Return the lines from the start of the data through the line with "and disposition are". Include both of those lines and no others.

[Extracted records — start]

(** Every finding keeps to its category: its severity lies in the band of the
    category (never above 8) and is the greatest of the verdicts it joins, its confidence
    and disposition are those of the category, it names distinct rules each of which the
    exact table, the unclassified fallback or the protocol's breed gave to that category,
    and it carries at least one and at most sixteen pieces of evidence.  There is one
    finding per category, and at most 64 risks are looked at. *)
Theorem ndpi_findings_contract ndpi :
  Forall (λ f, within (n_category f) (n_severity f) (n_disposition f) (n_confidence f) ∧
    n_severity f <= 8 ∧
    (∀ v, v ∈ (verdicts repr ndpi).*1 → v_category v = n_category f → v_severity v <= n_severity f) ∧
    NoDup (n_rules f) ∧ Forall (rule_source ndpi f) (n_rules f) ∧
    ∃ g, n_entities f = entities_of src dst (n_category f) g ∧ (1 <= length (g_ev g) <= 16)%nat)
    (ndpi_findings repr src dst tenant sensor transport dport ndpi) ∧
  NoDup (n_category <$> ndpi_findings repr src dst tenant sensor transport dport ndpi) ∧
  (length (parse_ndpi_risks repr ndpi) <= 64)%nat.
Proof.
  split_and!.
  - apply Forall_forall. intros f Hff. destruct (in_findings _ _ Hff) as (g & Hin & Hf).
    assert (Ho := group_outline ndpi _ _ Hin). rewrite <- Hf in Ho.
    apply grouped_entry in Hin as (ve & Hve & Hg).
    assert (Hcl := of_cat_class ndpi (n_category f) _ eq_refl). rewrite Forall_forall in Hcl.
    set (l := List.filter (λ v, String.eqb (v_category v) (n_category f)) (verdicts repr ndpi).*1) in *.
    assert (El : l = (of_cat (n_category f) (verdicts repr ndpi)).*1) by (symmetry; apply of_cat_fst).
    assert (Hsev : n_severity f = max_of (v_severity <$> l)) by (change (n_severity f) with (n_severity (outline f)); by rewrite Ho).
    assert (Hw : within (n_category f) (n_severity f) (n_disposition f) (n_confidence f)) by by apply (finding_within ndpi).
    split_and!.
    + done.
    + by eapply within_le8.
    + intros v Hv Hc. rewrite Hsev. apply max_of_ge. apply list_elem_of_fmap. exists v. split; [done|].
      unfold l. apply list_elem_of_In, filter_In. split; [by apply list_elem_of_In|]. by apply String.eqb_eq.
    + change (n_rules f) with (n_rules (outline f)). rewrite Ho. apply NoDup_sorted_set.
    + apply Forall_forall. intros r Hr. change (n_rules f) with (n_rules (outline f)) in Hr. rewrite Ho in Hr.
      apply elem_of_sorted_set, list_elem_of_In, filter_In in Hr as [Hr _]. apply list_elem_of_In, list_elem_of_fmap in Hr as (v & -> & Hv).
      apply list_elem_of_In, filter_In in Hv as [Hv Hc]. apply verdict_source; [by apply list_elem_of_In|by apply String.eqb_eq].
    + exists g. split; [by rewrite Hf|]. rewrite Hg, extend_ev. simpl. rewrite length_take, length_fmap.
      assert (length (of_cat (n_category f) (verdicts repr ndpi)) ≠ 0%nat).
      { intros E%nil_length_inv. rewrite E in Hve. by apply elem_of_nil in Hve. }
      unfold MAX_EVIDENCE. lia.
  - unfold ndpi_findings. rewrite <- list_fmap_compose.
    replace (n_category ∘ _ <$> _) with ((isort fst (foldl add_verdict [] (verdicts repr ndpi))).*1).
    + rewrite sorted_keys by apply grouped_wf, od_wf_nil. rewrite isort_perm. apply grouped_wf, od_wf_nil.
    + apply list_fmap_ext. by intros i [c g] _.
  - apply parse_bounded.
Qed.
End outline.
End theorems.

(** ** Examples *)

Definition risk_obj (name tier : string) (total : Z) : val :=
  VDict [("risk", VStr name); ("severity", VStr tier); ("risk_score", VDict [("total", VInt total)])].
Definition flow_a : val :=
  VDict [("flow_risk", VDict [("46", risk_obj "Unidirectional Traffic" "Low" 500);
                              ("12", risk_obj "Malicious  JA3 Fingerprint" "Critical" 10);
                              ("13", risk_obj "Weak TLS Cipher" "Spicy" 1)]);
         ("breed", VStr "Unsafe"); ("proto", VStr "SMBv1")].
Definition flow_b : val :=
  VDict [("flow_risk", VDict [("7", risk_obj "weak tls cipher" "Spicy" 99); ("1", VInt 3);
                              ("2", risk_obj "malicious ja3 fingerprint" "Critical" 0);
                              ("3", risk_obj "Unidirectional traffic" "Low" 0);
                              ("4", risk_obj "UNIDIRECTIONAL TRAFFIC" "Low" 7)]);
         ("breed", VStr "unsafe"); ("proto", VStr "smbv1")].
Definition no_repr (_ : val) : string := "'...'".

[Extracted records — finish]

- Result below -
(** Every finding keeps to its category: its severity lies in the band of the
    category (never above 8) and is the greatest of the verdicts it joins, its confidence
    and disposition are those of the category, it names distinct rules each of which the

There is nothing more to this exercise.